1

How can I get the number of lines(rows) from an InputStream or from a CsvMapper without looping through and counting them?

Below I have an InputStream created from a CSV file.

InputStream content = (... from a resource ...);
CsvMapper mapper = new CsvMapper();
mapper.enable(CsvParser.Feature.WRAP_AS_ARRAY);
MappingIterator<Object[]> it = mapper
        .reader(Object[].class)
        .readValues(content);

Is it possible to do something like

int totalRows = mapper.getTotalRows();

I would like to use this number in the loop to update progress.

while (it.hasNextValue()){
    //do stuff here

    updateProgressHere(currentRow, totalRows);
}

Obviously, I can loop through and count them once. Then loop through again and process them while updating progress. This is inefficient and slow as some of these InputStreams are huge.

Ervin
  • 706
  • 5
  • 21
  • 2
    They need to get counted somehow. Unless the number of rows are specified somewhere in the csv file, theres no way getting around iterating through it. Your best bet may to get the size of the file, then keep a running tally of the size of each line processed. You could use that to get a percentage of completion that way. – dan Mar 07 '14 at 15:32
  • How long does the operation usually take? If it's on the order of 20-30 seconds or so, you can generally get away with one of those vague back-and-forth progress bars without hurting the UX (or even a completely fake one that counts down a fixed upper bound amount of time, pleasant user surprise if it ends early -- cheesy but might accomplish the goal of keeping a user happy that the program is working). – Jason C Mar 07 '14 at 15:49
  • Longer than that :( each row in the file ends up being a separate request. – Ervin Mar 07 '14 at 15:57
  • @tiger13cubed What is the source of the file?

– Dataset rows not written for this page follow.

(* ===== verification/Mint.v ===== *)
(** * core/mint: block rewards, and core/leader: proposer election *)

From S2P Require Import Prelude GoBytes Errors Platform KV Ledger Gas.

Module mint.

Definition TargetStakingRatioPct : Z := 50.
Definition MaxAnnualRatePct : Z := 10.
Definition BlocksPerYear : Z := 5256000.

Definition MintPerBlock (totalSupply totalStaked : option Z) : Z :=
  match totalSupply, totalStaked with
  | Some totalSupply, Some totalStaked =>
    if totalSupply <=? 0 then 0 else
    let targetStaked := totalSupply * TargetStakingRatioPct / 100 in
    if (targetStaked =? 0) || (totalStaked >=? targetStaked) then 0 else
    let deficit := targetStaked - totalStaked in
    let maxPerBlock := totalSupply * MaxAnnualRatePct / 100 / BlocksPerYear in
    maxPerBlock * deficit / targetStaked
  | _, _ => 0
  end.

Definition SplitReward (blockReward : option Z) (validatorCount : Z) : list Z :=
  if validatorCount <=? 0 then [] else
  let n := Z.to_nat validatorCount in
  match blockReward with
  | None => replicate n 0
  | Some blockReward =>
    if blockReward <=? 0 then replicate n 0 else
    let share := blockReward / validatorCount in
    let remainder := blockReward - share * validatorCount in
    match replicate n share with
    | first :: rest => (first + remainder) :: rest
    | [] => []
    end
  end.

Definition Mint `{Platform} {B} `{KV B} (db : DB B) (validator : arr 32) (amount : option Z) : DB B * res unit :=
  match amount with
  | None => (db, Ok tt)
  | Some amount =>
    if amount <=? 0 then (db, Ok tt) else
    let feeAcc := gas.FeeAccount validator in
    let cur := ledger.BalanceOf db feeAcc in
    ledger.Seed db feeAcc (cur + amount)
  end.
End mint.

Module leader.
Section Leader.
Context `{Platform}.

Definition computeSeed (prevStateRoot : arr 32) (blockHeight : Z) : arr 32 :=
  hash.Hash (prevStateRoot ++ put64 blockHeight).

(** Keys in the order of [bytes.Compare]. *)
Definition key_le (a b : arr 32) : Prop := bytes_le a b.
#[local] Instance key_le_dec : RelDecision key_le.
Proof. intros a b. unfold key_le. apply _. Defined.

(** Equal keys are identical, so the sorted slice does not depend on the
    sorting algorithm. *)
Definition sortKeys (l : list (arr 32)) : list (arr 32) := merge_sort key_le l.

Definition SkipProposer (prevStateRoot : arr 32) (blockHeight : Z) (validators : list (arr 32))
    (skipCount : Z) : res (arr 32) :=
  if zlen validators =? 0 then fail ErrEmptyValidatorSet else
  let sorted := sortKeys validators in
  let seed := computeSeed prevStateRoot blockHeight in
  let* base := u64_at seed 0 in
  let n := wrap64 (zlen sorted) in
  let idx := wrap64 (base mod n + skipCount) mod n in
  index sorted idx.

Definition ElectedProposer (prevStateRoot : arr 32) (blockHeight : Z) (validators : list (arr 32)) : res (arr 32) :=
  SkipProposer prevStateRoot blockHeight validators 0.
End Leader.
End leader.

(** * core/mint and core/leader: properties *)

Section Mint.
Import mint.

(** Inflation is bounded: a year of block rewards at constant supply is at most a
    tenth of the supply; no reward is paid once half the supply is staked, and
    staking more never raises the reward. *)
Theorem MintPerBlock_bounds supply staked staked' :
  0 <= supply -> 0 <= staked <= staked' ->
  0 <= MintPerBlock (Some supply) (Some staked') <= MintPerBlock (Some supply) (Some staked) /\
  BlocksPerYear * MintPerBlock (Some supply) (Some staked) <= supply / 10 /\
  (supply <= 2 * staked -> MintPerBlock (Some supply) (Some staked) = 0).
Proof.
  intros Hs Hst. unfold MintPerBlock, TargetStakingRatioPct, MaxAnnualRatePct.
  destruct (supply <=? 0) eqn:E0; bsimp; [assert (0 <= supply / 10) by (apply Z.div_pos; lia); lia|].
  assert (supply * 50 / 100 = supply / 2) as ->.
  { change 100 with (2 * 50). by rewrite Z.div_mul_cancel_r. }
  assert (supply * 10 / 100 = supply / 10) as ->.
  { change 100 with (10 * 10). by rewrite Z.div_mul_cancel_r. }
  set (t := supply / 2). set (m := supply / 10 / BlocksPerYear).
  assert (0 <= t) by (apply Z.div_pos; lia).
  assert (0 <= supply / 10) by (apply Z.div_pos; lia).
  assert (0 <= m) by (apply Z.div_pos; done).
  assert (BlocksPerYear * m <= supply / 10) by (apply Z.mul_div_le; done).
  assert (forall s, 0 <= s < t -> 0 <= m * (t - s) / t <= m) as Hr.
  { intros s Hs'. split; [apply Z.div_pos; nia|]. apply Z.div_le_upper_bound; nia. }
  destruct (t =? 0) eqn:Et; bsimp; cbn [orb]; [unfold BlocksPerYear; lia|].
  destruct (staked >=? t) eqn:E1, (staked' >=? t) eqn:E2; bsimp; try (unfold BlocksPerYear in *; lia).
  - pose proof (Hr staked ltac:(lia)). split_and!; [lia..|unfold BlocksPerYear in *; lia|].
    intros Hle. assert (t <= staked) by (apply Z.div_le_upper_bound; lia). lia.
  - pose proof (Hr staked ltac:(lia)). pose proof (Hr staked' ltac:(lia)).
    assert (m * (t - staked') / t <= m * (t - staked) / t) by (apply Z.div_le_mono; nia).
    split_and!; [lia..|unfold BlocksPerYear in *; lia|].
    intros Hle. assert (t <= staked) by (apply Z.div_le_upper_bound; lia). lia.
Qed.

Lemma MintPerBlock_nonneg supply staked : 0 <= MintPerBlock supply staked.
Proof.
  destruct supply as [s|], staked as [z|]; try done. unfold MintPerBlock.
  destruct (s <=? 0) eqn:E; [done|]. bsimp.
  assert (0 <= s * TargetStakingRatioPct / 100) by (apply Z.div_pos; unfold TargetStakingRatioPct; lia).
  destruct (_ =? 0) eqn:E1; [done|]. destruct (z >=? _) eqn:E2; [done|]. bsimp. cbn [orb].
  assert (0 <= s * MaxAnnualRatePct / 100 / BlocksPerYear).
  { apply Z.div_pos; [apply Z.div_pos; unfold MaxAnnualRatePct; lia|done]. }
  apply Z.div_pos; nia.
Qed.

Lemma SplitReward_total reward n : sumZ (SplitReward (Some reward) n) = if n <=? 0 then 0 else Z.max 0 reward.
Proof.
  unfold SplitReward. destruct (n <=? 0) eqn:E; bsimp; [done|].
  destruct (reward <=? 0) eqn:E1; bsimp; [rewrite sumZ_replicate; lia|].
  destruct (Z.to_nat n) as [|k] eqn:Ek; [lia|]. cbn [replicate]. rewrite sumZ_cons, sumZ_replicate.
  pose proof (Z.div_mod reward n ltac:(lia)). nia.
Qed.

Lemma SplitReward_nonneg reward n : Forall (fun share => 0 <= share) (SplitReward reward n).
Proof.
  unfold SplitReward. destruct (n <=? 0) eqn:E; bsimp; [constructor|].
  destruct reward as [reward|]; [|by apply Forall_replicate]. destruct (reward <=? 0) eqn:E1; bsimp; [by apply Forall_replicate|].
  pose proof (Z.div_pos reward n ltac:(lia) ltac:(lia)). pose proof (Z.mul_div_le reward n ltac:(lia)).
  destruct (Z.to_nat n) as [|k]; [constructor|]. cbn [replicate]. constructor; [lia|by apply Forall_replicate].
Qed.

Lemma SplitReward_length reward n : 0 <= n -> zlen (SplitReward (Some reward) n) = n.
Proof.
  intros Hn. unfold SplitReward, zlen. destruct (n <=? 0) eqn:E; bsimp; [simpl; lia|].
  destruct (reward <=? 0); [rewrite length_replicate; lia|].
  destruct (Z.to_nat n) as [|k] eqn:Ek; [lia|]. cbn [replicate length]. rewrite length_replicate. lia.
Qed.

(** A block reward is split without loss: one share per validator, the shares sum
    to the reward, none is negative, and the first is at most the number of
    validators above the others. *)
Theorem SplitReward_sum reward n :
  0 < n ->
  let shares := SplitReward (Some reward) n in
  zlen shares = n /\ sumZ shares = Z.max 0 reward /\ Forall (fun s => 0 <= s) shares /\
  forall s0 rest, shares = s0 :: rest -> Forall (fun s => s <= s0 < s + n) rest.
Proof.
  intros Hn. cbv zeta. unfold SplitReward. ztest. destruct (reward <=? 0) eqn:E; bsimp.
  - unfold zlen. rewrite length_replicate, Z2Nat.id, sumZ_replicate by lia. split_and!; [lia..| |].
    + by apply Forall_replicate.
    + intros s0 rest Heq. destruct (Z.to_nat n); [done|]. injection Heq as <- <-.
      apply Forall_replicate. lia.
  - destruct (Z.to_nat n) as [|k] eqn:Ek; [lia|]. simpl. unfold zlen. cbn [length].
    rewrite length_replicate, sumZ_replicate. assert (Z.of_nat k = n - 1) as -> by lia.
    pose proof (Z.mod_pos_bound reward n Hn). pose proof (Z.div_mod reward n ltac:(lia)).
    assert (0 <= reward / n) by (apply Z.div_pos; lia). split_and!; [lia|nia| |].
    + constructor; [nia|]. by apply Forall_replicate.
    + intros s0 rest [= <- <-]. apply Forall_replicate. nia.
Qed.
End Mint.

Section LeaderProofs.
Import leader.
Context `{Platform}.

#[local] Instance key_le_total : Total key_le.
Proof. intros a b. apply (total bytes_le). Qed.
#[local] Instance key_le_trans : Transitive key_le.
Proof. intros a b c. unfold key_le. by etrans. Qed.
#[local] Instance key_le_antisymm : AntiSymm (=) key_le.
Proof. intros a b Hab Hba. by apply arr_eq, (anti_symm bytes_le). Qed.

Lemma sortKeys_perm l : sortKeys l ≡ₚ l.
Proof. apply merge_sort_Permutation. Qed.

(** The sorted slice depends only on the set of keys. *)
Lemma sortKeys_unique l l' : l ≡ₚ l' -> sortKeys l = sortKeys l'.
Proof.
  intros Hp. apply (StronglySorted_unique key_le); try apply StronglySorted_merge_sort; try apply _.
  by rewrite !sortKeys_perm.
Qed.

Definition seedBase (root : arr 32) (h : Z) : Z := be_dec (take 8 (computeSeed root h)).

Lemma seedBase_u64 root h : u64_at (E := error) (computeSeed root h) 0 = Ok (seedBase root h) /\ 0 <= seedBase root h.
Proof.
  unfold seedBase. split; [|apply be_dec_range]. unfold u64_at, be_at.
  assert (zlen (arr_bytes (computeSeed root h)) = 32) as Hl by apply zlen_arr.
  rewrite slice_ok by lia. done.
Qed.

(** The proposer is the entry of the sorted set at (base + skip) mod n. *)
Lemma SkipProposer_index root h vs k :
  vs <> [] -> zlen vs < two63 -> is_u32 k ->
  exists p, SkipProposer root h vs k = Ok p /\
    sortKeys vs !! Z.to_nat ((seedBase root h + k) mod zlen vs) = Some p.
Proof.
  intros Hne Hlen Hk. unfold SkipProposer.
  assert (0 < zlen vs) as Hn by (destruct vs; [done|]; rewrite zlen_cons; pose proof (zlen_nonneg vs); lia).
  ztest. destruct (seedBase_u64 root h) as [-> Hb]. cbn [obind].
  assert (zlen (sortKeys vs) = zlen vs) as Hsl by (unfold zlen; by rewrite sortKeys_perm).
  rewrite Hsl. unfold wrap64, two64, two63, is_u32, two32 in *. rewrite (Z.mod_small (zlen vs)) by lia.
  pose proof (Z.mod_pos_bound (seedBase root h) (zlen vs) Hn).
  rewrite (Z.mod_small (_ + k)) by lia. rewrite Zplus_mod_idemp_l.
  pose proof (Z.mod_pos_bound (seedBase root h + k) (zlen vs) Hn). unfold index. ztest.
  destruct (lookup_lt_is_Some_2 (sortKeys vs) (Z.to_nat ((seedBase root h + k) mod zlen vs))) as [p Hp].
  { unfold zlen in *. lia. }
  rewrite Hp. eauto.
Qed.

(** Election: with a nonempty validator set the proposer is always one of the
    validators, and every permutation of the set elects the same one; only an
    empty set is an error. *)
Theorem SkipProposer_elects root h vs k :
  zlen vs < two63 -> is_u32 k ->
  match SkipProposer root h vs k with
  | Ok p => p ∈ vs
  | Err e => e = RGError ErrEmptyValidatorSet /\ vs = []
  | Panic => False
  end /\
  forall vs', vs ≡ₚ vs' -> SkipProposer root h vs' k = SkipProposer root h vs k.
Proof.
  intros Hlen Hk. split.
  - destruct (decide (vs = [])) as [->|Hne]; [done|].
    destruct (SkipProposer_index root h vs k Hne Hlen Hk) as (p & -> & Hp).
    apply list_elem_of_lookup_2 in Hp. by rewrite sortKeys_perm in Hp.
  - intros vs' Hp. unfold SkipProposer.
    assert (zlen vs' = zlen vs) as -> by (unfold zlen; by rewrite Hp).
    by rewrite (sortKeys_unique vs vs').
Qed.

(** Fairness of skipping: over the n consecutive skip counts 0 .. n-1 every
    validator of an n-element set is the proposer exactly once. *)
Theorem SkipProposer_rotates root h vs :
  vs <> [] -> zlen vs < two32 ->
  exists ps, mapM (fun k => SkipProposer root h vs (Z.of_nat k)) (seq 0 (length vs)) = Ok ps /\ ps ≡ₚ vs.
Proof.
  intros Hne Hlen. set (b := Z.to_nat (seedBase root h)).
  exists (rotate b (sortKeys vs)). split.
  - apply mapM_Forall2, Forall2_same_length_lookup.
    rewrite length_rotate, length_seq, sortKeys_perm. split; [done|].
    intros i k p [-> Hk]%lookup_seq Hp. cbn [Nat.add].
    assert (zlen (sortKeys vs) = zlen vs) as Hsl by (unfold zlen; by rewrite sortKeys_perm).
    destruct (SkipProposer_index root h vs (Z.of_nat i)) as (p' & -> & Hp');
      [done|unfold two32, two63 in *; lia|unfold is_u32, zlen in *; lia|].
    rewrite lookup_rotate_r in Hp by (rewrite sortKeys_perm; done).
    unfold rotate_nat_add in Hp. unfold zlen in Hsl. rewrite Hsl in Hp. unfold b in Hp.
    rewrite Z2Nat.id in Hp by apply seedBase_u64. unfold zlen in Hp'. congruence.
  - unfold rotate. rewrite (Permutation_app_comm (drop _ _)), take_drop. apply sortKeys_perm.
Qed.
End LeaderProofs.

Is it just a generic file upload, or does it come from e.g. a custom client application or an AJAX request? If the client has the ability to read the file size (or just quickly count the lines in the file) ahead of time it could include the row count / size as a URL parameter which you can pass along. – Jason C Mar 07 '14 at 16:02

2 Answers2

1

Unless you know the row count ahead of time, it is not possible without looping. You have to read that file in its entirety to know how many lines are in it, and neither InputStream nor CsvMapper have a means of reading ahead and abstracting that for you (they are both stream oriented interfaces).

None of the interfaces that ObjectReader can operate on support querying the underlying file size (if it's a file) or number of bytes read so far.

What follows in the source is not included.